Следует начать с кризиса музыкального национализма. Данное выражение употребляется здесь, как и в современной западной литературе, скорее в смысле «национального, патриотического направления», которое не следует путать с направлением шовинистическим и ксенофобским. Мечта о согласии разума нации (интеллигенции) с ее телом, двигавшая начиная со второй половины XIX в. огромным числом русских философов, писателей, политиков и музыкантов, породила, среди прочего, и русскую композиторскую школу.
Школа эта была озабочена созданием музыки, ни в чем не уступающей, скажем, Вагнеру (желание Римского-Корсакова), не говоря о французских образцах. В XX в. Дебюсси, Равель и «Группа шести» уже многому учились у своих восточных коллег.
Однако к началу XX в. популистское мышление целостного, органицистского толка как в русской философии и политике, так и в искусстве, в том числе музыкальном, превратилось в рутину, лишь по недоразумению ассоциировавшуюся с чем-то «передовым». Такой, к примеру, много обещавший композитор, как А. К. Глазунов (1865–1936), в целом к 1910-м годам превратился в местного аналога поздних романтиков Рихарда Штрауса и Эдуарда Элгара и, как и они, продолжал производить масштабные музыкальные полотна (в данном случае балеты, симфонии и концерты) с единственной целью — поддержать статус-кво того, что еще понималось как «национальная школа», но на деле превратилось в общеевропейский стиль и исчерпало эстетический заряд обновления.
Собственно, изменения, происшедшие в восприятии русским образованным обществом музыки с 1860-х годов — времени, когда были сформулированы цели и задачи национального музыкального строительства, — по 1910-е, оказались столь велики, что жизни одного человека на осознание этих изменений не хватало, даже если это и был такой высокоодаренный композитор и педагог, как Глазунов.

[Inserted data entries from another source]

(* ===== verification/EstablishScenario.v ===== *)
(** * New stacks, executed

    Two new stacks of the shared-secret mode over a network that cuts every frame in
    two: the theorem of [Establish] applies to them, and the run gives what it says. *)

From stdpp Require Import base numbers list strings.
From Stdlib Require Import Lia ZArith.
From S2P Require Import Prelude Ser4cpp Enums Codec Messages CRC LinkParser FrameWriter LinkLayer.
From S2P Require Import Crypto SessionMode Session Chain Handshake CryptoLayer LayerLogic.
From S2P Require Import Responder Initiator LayerFrame Returns Terminates Scenario Stack Factory StackScenario.
From S2P Require Import LayerDelivery LayerHandshake Delivery DeliveryScenario Establish.

Local Existing Instance ser4cpp_reference.

#[export] Instance queue_accepting : Accepting queue.
Proof. by intros l data. Qed.

Lemma collecting_listens : listens collecting id id collect.
Proof. by split. Qed.

Definition initiator_addr : Addresses := mkAddresses 10 1.
Definition responder_addr : Addresses := mkAddresses 1 10.

Lemma stations_connectable :
  connectable InitiatorConfig_default ResponderConfig_default initiator_addr responder_addr empty_queue empty_queue.
Proof. by split; vm_compute. Qed.

Lemma ticking_prompt : prompt ticking InitiatorConfig_default ticking ResponderConfig_default.
Proof. by vm_compute. Qed.

Local Abbreviation initiator_step := (FullInitiatorStack_step full_crypto collecting ticking (SharedSecretInitiator full_crypto)
  InitiatorConfig_default).
Local Abbreviation responder_step := (FullResponderStack_step full_crypto collecting ticking
  (SharedSecretResponder LinkFrameWriter_ops full_crypto)).
Local Abbreviation connect := (shake_hands full_crypto collecting ticking (SharedSecretInitiator full_crypto) InitiatorConfig_default
  collecting ticking (SharedSecretResponder LinkFrameWriter_ops full_crypto) cutting cutting).

Lemma three_messages_fit : fits InitiatorConfig_default 3 three_messages.
Proof. split; [done|]. split; [apply Forall_replicate; split; lia|]. by vm_compute. Qed.

Lemma new_stacks_converse_witness :
  exists wi wr wi' wr',
    connect 1 istart made_responder = Some (mkStack true wi, mkStack true wr) /\
    send initiator_step responder_step cutting 1 3 three_messages (mkStack true wi) (mkStack true wr) =
      Some (mkStack true wi', mkStack true wr') /\
    arrived id collect initiator_addr responder_addr 3 idle three_messages wi wi' wr wr'.
Proof.
  destruct (proj1 (new_stacks_converse full_crypto collecting ticking InitiatorConfig_default collecting ticking
    ResponderConfig_default cutting cutting initiator_addr responder_addr empty_queue empty_queue [] []
    id id collect id id collect 0 cutting_ok cutting_ok eq_refl eq_refl collecting_listens collecting_listens
    default_limits_ok stations_connectable ticking_prompt)
    CryptoSuite_default (test_key 7) (SharedSecretInitiator full_crypto) istart made_initiator_is)
    as (wi&wr&Hrun&_&Hsend&_).
  destruct (Hsend 3%nat three_messages three_messages_fit) as (wi'&wr'&Hs&Harr).
  { intros [|[|[|j]]] Hj; [..|lia]; vm_compute; repeat split; congruence. }
  exists wi, wr, wi', wr'. split; [exact Hrun|]. split; [exact Hs|exact Harr].
Defined.

(** The run itself: the handshake, three parts to the responder, and three back. *)
Example new_stacks_run :
  option_map (fun '(r, i) => (map zlen (w_upper (sk_world i)), map zlen (w_upper (sk_world r))))
    ('(i, r) ← connect 1 istart made_responder;
     '(i, r) ← send initiator_step responder_step cutting 1 3 three_messages i r;
     send responder_step initiator_step cutting 1 3 three_messages r i) =
  Some ([1024; 1024; 452], [1024; 1024; 452]).
Proof. vm_compute. reflexivity. Qed.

Ведь в начале 1860-х профессиональная музыка занимала достаточно маргинальное положение в русском обществе, а в культуре в целом уступала по значимости живописи, литературе и даже естественным наукам [18]. Иными словами, мало что предвещало резкую перемену в отношении к музыкальному искусству. Но благодаря созданию консерваторий в крупнейших городах, а также просветительской деятельности руководимого поначалу «музыкальным немцем» Антоном Рубинштейном (1829–1894) Императорского русского музыкального общества (ИРМО) и успеху выдвинутой патриотически настроенными композиторами эстетической программы, за какие-нибудь сорок лет, т. е. на памяти всего двух поколений, была наконец сформирована оригинальная композиторская и исполнительская школа, и дальнейшее развитие русской музыки оказалось возможным в двух направлениях: во-первых,в сторону интенсивного освоения очерченного «национального звукового пространства», во-вторых,в сторону экстенсивного его расширения. Естественно, путь освоения только что осознанного как своёвиделся наиболее разумным, экономичным. Кроме того, стала появляться широкая, хотя еще и не массовая, аудитория, интересовавшаяся именно тем, что тогда понималось под русским национальным направлением в музыке. Подробнее о росте популярности концертов русской музыки нужно говорить с цифрами в руках, однако необходимая статистика еще не опубликована. Поэтому набросаем лишь главные детали изменившейся картины.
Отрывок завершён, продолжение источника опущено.